• [Records]
Record context : Type := mkctx { cx_edi : Z; cx_esi : Z; cx_ebx : Z; cx_ebp : Z; cx_eip : Z }.

(** struct trapframe of x86.h *)
Record trapframe : Type := mktf {
  tf_edi : Z; tf_esi : Z; tf_ebp : Z; tf_oesp : Z; tf_ebx : Z; tf_edx : Z; tf_ecx : Z; tf_eax : Z;
  tf_gs : Z; tf_fs : Z; tf_es : Z; tf_ds : Z; tf_trapno : Z;
  tf_err : Z; tf_eip : Z; tf_cs : Z; tf_eflags : Z; tf_esp : Z; tf_ss : Z }.
Definition tf0 : trapframe := mktf 0 0 0 0 0 0 0 0 0 0 0 0 0 0 0 0 0 0 0.
Definition set_eax (v : Z) (t : trapframe) : trapframe :=
  mktf (tf_edi t) (tf_esi t) (tf_ebp t) (tf_oesp t) (tf_ebx t) (tf_edx t) (tf_ecx t) v
       (tf_gs t) (tf_fs t) (tf_es t) (tf_ds t) (tf_trapno t)
       (tf_err t) (tf_eip t) (tf_cs t) (tf_eflags t) (tf_esp t) (tf_ss t).
Definition set_eip_esp (ip sp : Z) (t : trapframe) : trapframe :=
  mktf (tf_edi t) (tf_esi t) (tf_ebp t) (tf_oesp t) (tf_ebx t) (tf_edx t) (tf_ecx t) (tf_eax t)
       (tf_gs t) (tf_fs t) (tf_es t) (tf_ds t) (tf_trapno t)
       (tf_err t) ip (tf_cs t) (tf_eflags t) sp (tf_ss t).

Record proc : Type := mkproc {
  p_sz : Z;
  p_pgdir : Z;
  p_kstack : Z;
  p_state : procstate;
  p_pid : Z;
  p_parent : option nat;
  p_tf : trapframe;
  p_context : context;
  p_chan : Z;
  p_killed : Z;
  p_ofile : list (option nat);
  p_cwd : option nat;
  p_name : list Z }.

Definition proc0 : proc :=
  mkproc 0 0 0 UNUSED 0 None tf0 (mkctx 0 0 0 0 0) 0 0
         (replicate (Z.to_nat NOFILE) None) None (replicate 16 0).

Definition set_psz v p := mkproc v (p_pgdir p) (p_kstack p) (p_state p) (p_pid p) (p_parent p) (p_tf p)
  (p_context p) (p_chan p) (p_killed p) (p_ofile p) (p_cwd p) (p_name p).
Definition set_pgdir v p := mkproc (p_sz p) v (p_kstack p) (p_state p) (p_pid p) (p_parent p) (p_tf p)
  (p_context p) (p_chan p) (p_killed p) (p_ofile p) (p_cwd p) (p_name p).
Definition set_kstack v p := mkproc (p_sz p) (p_pgdir p) v (p_state p) (p_pid p) (p_parent p) (p_tf p)
  (p_context p) (p_chan p) (p_killed p) (p_ofile p) (p_cwd p) (p_name p).
Definition set_state v p := mkproc (p_sz p) (p_pgdir p) (p_kstack p) v (p_pid p) (p_parent p) (p_tf p)
  (p_context p) (p_chan p) (p_killed p) (p_ofile p) (p_cwd p) (p_name p).
Definition set_pid v p := mkproc (p_sz p) (p_pgdir p) (p_kstack p) (p_state p) v (p_parent p) (p_tf p)
  (p_context p) (p_chan p) (p_killed p) (p_ofile p) (p_cwd p) (p_name p).
Definition set_parent v p := mkproc (p_sz p) (p_pgdir p) (p_kstack p) (p_state p) (p_pid p) v (p_tf p)
  (p_context p) (p_chan p) (p_killed p) (p_ofile p) (p_cwd p) (p_name p).
Definition set_tf v p := mkproc (p_sz p) (p_pgdir p) (p_kstack p) (p_state p) (p_pid p) (p_parent p) v
  (p_context p) (p_chan p) (p_killed p) (p_ofile p) (p_cwd p) (p_name p).
Definition set_context v p := mkproc (p_sz p) (p_pgdir p) (p_kstack p) (p_state p) (p_pid p) (p_parent p) (p_tf p)
  v (p_chan p) (p_killed p) (p_ofile p) (p_cwd p) (p_name p).
Definition set_chan v p := mkproc (p_sz p) (p_pgdir p) (p_kstack p) (p_state p) (p_pid p) (p_parent p) (p_tf p)
  (p_context p) v (p_killed p) (p_ofile p) (p_cwd p) (p_name p).
Definition set_killed v p := mkproc (p_sz p) (p_pgdir p) (p_kstack p) (p_state p) (p_pid p) (p_parent p) (p_tf p)
  (p_context p) (p_chan p) v (p_ofile p) (p_cwd p) (p_name p).
Definition set_ofile v p := mkproc (p_sz p) (p_pgdir p) (p_kstack p) (p_state p) (p_pid p) (p_parent p) (p_tf p)
  (p_context p) (p_chan p) (p_killed p) v (p_cwd p) (p_name p).
Definition set_cwd v p := mkproc (p_sz p) (p_pgdir p) (p_kstack p) (p_state p) (p_pid p) (p_parent p) (p_tf p)
  (p_context p) (p_chan p) (p_killed p) (p_ofile p) v (p_name p).
Definition set_name v p := mkproc (p_sz p) (p_pgdir p) (p_kstack p) (p_state p) (p_pid p) (p_parent p) (p_tf p)
  (p_context p) (p_chan p) (p_killed p) (p_ofile p) (p_cwd p) v.

(** Constants of mmu.h. *)
Definition FL_IF : Z := 0x200.
Definition SEG_KCODE : Z := 1.
Definition SEG_KDATA : Z := 2.
Definition SEG_UCODE : Z := 3.
Definition SEG_UDATA : Z := 4.
Definition SEG_TSS : Z := 5.
Definition DPL_USER : Z := 3.

(** The task state fields the kernel sets, and the task register, which says what
    task state the processor uses. *)
Record tss : Type := mktss { ts_ss0 : Z; ts_esp0 : Z; ts_iomb : Z; ts_tr : Z }.
Definition set_ts (ss0 esp0 iomb : Z) (t : tss) : tss := mktss ss0 esp0 iomb (ts_tr t).
Definition ltr (sel : Z) (t : tss) : tss := mktss (ts_ss0 t) (ts_esp0 t) (ts_iomb t) sel.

• [What you will do] The lines in the entries above that carry the word "option" must be copied.

• [Solution to this problem]
  p_parent : option nat;
  p_ofile : list (option nat);
  p_cwd : option nat;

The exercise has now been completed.